> _Work required_:
Copy word for word the lines from the start of the records through the line that contains "- rewrite app_nil_r.", both included.

[Collected data]
(** ** Soundness *)

Lemma history_is_recorded ops sid h :
  od_get sid (_history (run_ops ops)) = Some h → sublist h (calls_of sid ops).
Proof.
  revert sid h. induction ops as [|op ops IH] using rev_ind; intros sid h; [done|].
  rewrite run_ops_snoc calls_of_snoc. pose proof (run_ops_ok ops) as Hok.
  destruct op as [sid' tool ts c now|s]; simpl.
  - destruct (history_cleanup_ok now _ Hok) as [_ [Hp _]]. rewrite record_get /=.
    assert (sublist (default [] (od_get sid (_history (_cleanup_expired_sessions_locked now (run_ops ops)))))
              (calls_of sid ops)) as Hsub.
    { destruct (Hp sid) as [->| ->]; [|apply sublist_nil_l].
      destruct (od_get sid (_history (run_ops ops))) eqn:Hg; [by apply IH|apply sublist_nil_l]. }
    case_decide as Hd; [subst sid'|].
    + rewrite bool_decide_eq_true_2 //. simpl. intros [= <-].
      assert (sublist (default [] (od_get sid (_history (_cleanup_expired_sessions_locked now (run_ops ops)))) ++
                [MkEntry tool (default now ts) c]) (calls_of sid ops ++ [MkEntry tool (default now ts) c])) as Hs.
      { by apply sublist_app. }
      case_match; [|done]. by etrans; [apply sublist_drop|].
    + rewrite bool_decide_eq_false_2 //= app_nil_r. intros Hg. by rewrite Hg in Hsub.
  - rewrite app_nil_r. destruct s as [sid'|]; simpl; [|done].
    destruct (od_get sid' (_history (run_ops ops))) eqn:Hg; [|apply IH]. simpl.
    destruct (decide (sid = sid')) as [->|Hne].
    + rewrite od_get_set_eq. intros [= <-]. apply sublist_nil_l.
    + rewrite od_get_set_ne //. apply IH.
Qed.

(** The tracker never counts a call that was not made: whatever is recorded,
    evicted, expired and cleared, the number of calls of a tool it reports for a session
    and a window is at most the number of such calls that the session made. *)
Theorem counts_sound ops session_id tool_name time_window_seconds now :
  get_call_count session_id tool_name time_window_seconds now (run_ops ops) ≤
  length (filter (in_window tool_name (now - time_window_seconds)) (calls_of session_id ops)).
Proof.
  unfold get_call_count. destruct (od_get session_id (_history (run_ops ops))) as [h|] eqn:Hg; [|lia].
  apply filter_length_sublist. by apply history_is_recorded.
Qed.

(** The limit on a session holds. *)
Lemma session_limit ops sid h :
  1 ≤ max_entries_per_session → od_get sid (_history (run_ops ops)) = Some h → length h ≤ max_entries_per_session.
Proof.
  intros Hmax. revert sid h. induction ops as [|op ops IH] using rev_ind; intros sid h; [done|].
  rewrite run_ops_snoc. pose proof (run_ops_ok ops) as Hok. destruct op as [sid' tool ts c now|s]; simpl.
  - destruct (history_cleanup_ok now _ Hok) as [_ [Hp _]]. rewrite record_get /=.
    assert (length (default [] (od_get sid (_history (_cleanup_expired_sessions_locked now (run_ops ops))))) ≤
              max_entries_per_session) as Hl.
    { destruct (Hp sid) as [->| ->]; [|simpl; lia].
      destruct (od_get sid (_history (run_ops ops))) eqn:Hg; [by apply (IH sid)|simpl; lia]. }
    case_decide as Hd.
    + subst sid'. intros [= <-]. rewrite length_app /=.
      case_match eqn:Hlt; [rewrite length_drop length_app /=; lia|]. apply Nat.ltb_ge in Hlt. rewrite length_app /= in Hlt |- *. lia.
    + intros Hg. by rewrite Hg in Hl.
  - destruct s as [sid'|]; simpl; [|done].
    destruct (od_get sid' (_history (run_ops ops))) eqn:Hg; [|apply IH]. simpl.
    destruct (decide (sid = sid')) as [->|Hne].
    + rewrite od_get_set_eq. intros [= <-]. simpl. lia.
    + rewrite od_get_set_ne //. apply IH.
Qed.

(** ** Exactness *)

(** What is left of the calls of a session: the newest of them, counted from the last
    time that the limit was passed. *)
Definition retained (l : list history_entry) : list history_entry :=
  drop (max_entries_per_session * ((length l - 1) / max_entries_per_session)) l.

Lemma retained_snoc l e :
  1 ≤ max_entries_per_session →
  retained (l ++ [e]) =
  let h := retained l ++ [e] in
  if max_entries_per_session <? length h then drop max_entries_per_session h else h.
Proof.
  intros Hm. unfold retained. cbv zeta. rewrite !length_app length_drop /=.
  set (M := max_entries_per_session) in *. set (n := length l).
  destruct (decide (n = 0)) as [Hn|Hn].
  { apply nil_length_inv in Hn as ->. simpl. rewrite Nat.Div0.div_0_l Nat.mul_0_r /=. by destruct (Nat.ltb_spec M 1); [lia|]. }
  replace (n + 1 - 1) with n by lia.
  pose proof (Nat.div_mod_eq (n - 1) M) as Hd. assert (M ≠ 0) as HM by lia.
  pose proof (Nat.mod_upper_bound (n - 1) M HM) as Hr.
  set (q := (n - 1) / M) in *. set (r := (n - 1) mod M) in *.
  clearbody q r. assert (M * (q + 1) = M * q + M) as Hmul by lia.
  destruct (Nat.ltb_spec M (n - M * q + 1)) as [Hlt|Hge].
  - assert (n = M * (q + 1) + 0) as Hn' by lia. rewrite -(Nat.div_unique n M (q + 1) 0 ltac:(lia) ltac:(lia)).
    rewrite -drop_app_le; [lia|]. rewrite drop_drop. f_equal. lia.
  - rewrite -(Nat.div_unique n M q (r + 1) ltac:(lia) ltac:(lia)). rewrite drop_app_le //. subst n. lia.
Qed.

(** A record of calls, without clears. *)
Record call : Type := MkCall {
  c_session : str;
  c_tool : str;
  c_timestamp : option Q;
  c_context : history_context;
  c_now : Q
}.

Definition op_of (c : call) : history_op :=
  RecordCall (c_session c) (c_tool c) (c_timestamp c) (c_context c) (c_now c).

Definition sessions_of (calls : list call) : list str := remove_dups (c_session <$> calls).

Definition total_of (t : tracker) : nat := sum_list (length <$> (_history t).*2).

Lemma total_set k (v : list history_entry) (d : list (str * list history_entry)) :
  sum_list (length <$> (od_set k v d).*2) + length (default [] (od_get k d)) =
  sum_list (length <$> d.*2) + length v.
Proof.
  induction d as [|[k' v'] d IH]; csimpl; [lia|]. case_decide; csimpl; [lia|]. rewrite -Nat.add_assoc IH. lia.
Qed.

Lemma cleanup_idle now t :
  Forall (λ e, now - session_ttl_seconds <= e.2)%Q (_session_last_access t) →
  length (_history t) ≤ max_sessions →
  _cleanup_expired_sessions_locked now t = t.
Proof.
  intros Ha Hl. unfold _cleanup_expired_sessions_locked, expired_sessions.
  assert (filter (λ e, Qltb e.2 (now - session_ttl_seconds) = true) (_session_last_access t) = []) as ->.
  { induction Ha as [|e l He _ IH]; [done|]. rewrite filter_cons IH. case_decide as Hd; [|done]. exfalso.
    revert Hd. qcase; [lra|done]. }
  simpl. by rewrite (proj2 (Nat.ltb_ge _ _)).
Qed.

(** The times of the calls lie in one lifetime. *)
Definition within_ttl (t0 : Q) (calls : list call) : Prop :=
  Forall (λ c, t0 <= c_now c /\ c_now c <= t0 + session_ttl_seconds)%Q calls.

> _Expected answer_:
(** ** Soundness *)

Lemma history_is_recorded ops sid h :
  od_get sid (_history (run_ops ops)) = Some h → sublist h (calls_of sid ops).
Proof.
  revert sid h. induction ops as [|op ops IH] using rev_ind; intros sid h; [done|].
  rewrite run_ops_snoc calls_of_snoc. pose proof (run_ops_ok ops) as Hok.
  destruct op as [sid' tool ts c now|s]; simpl.
  - destruct (history_cleanup_ok now _ Hok) as [_ [Hp _]]. rewrite record_get /=.
    assert (sublist (default [] (od_get sid (_history (_cleanup_expired_sessions_locked now (run_ops ops)))))
              (calls_of sid ops)) as Hsub.
    { destruct (Hp sid) as [->| ->]; [|apply sublist_nil_l].
      destruct (od_get sid (_history (run_ops ops))) eqn:Hg; [by apply IH|apply sublist_nil_l]. }
    case_decide as Hd; [subst sid'|].
    + rewrite bool_decide_eq_true_2 //. simpl. intros [= <-].
      assert (sublist (default [] (od_get sid (_history (_cleanup_expired_sessions_locked now (run_ops ops)))) ++
                [MkEntry tool (default now ts) c]) (calls_of sid ops ++ [MkEntry tool (default now ts) c])) as Hs.
      { by apply sublist_app. }
      case_match; [|done]. by etrans; [apply sublist_drop|].
    + rewrite bool_decide_eq_false_2 //= app_nil_r. intros Hg. by rewrite Hg in Hsub.
  - rewrite app_nil_r. destruct s as [sid'|]; simpl; [|done].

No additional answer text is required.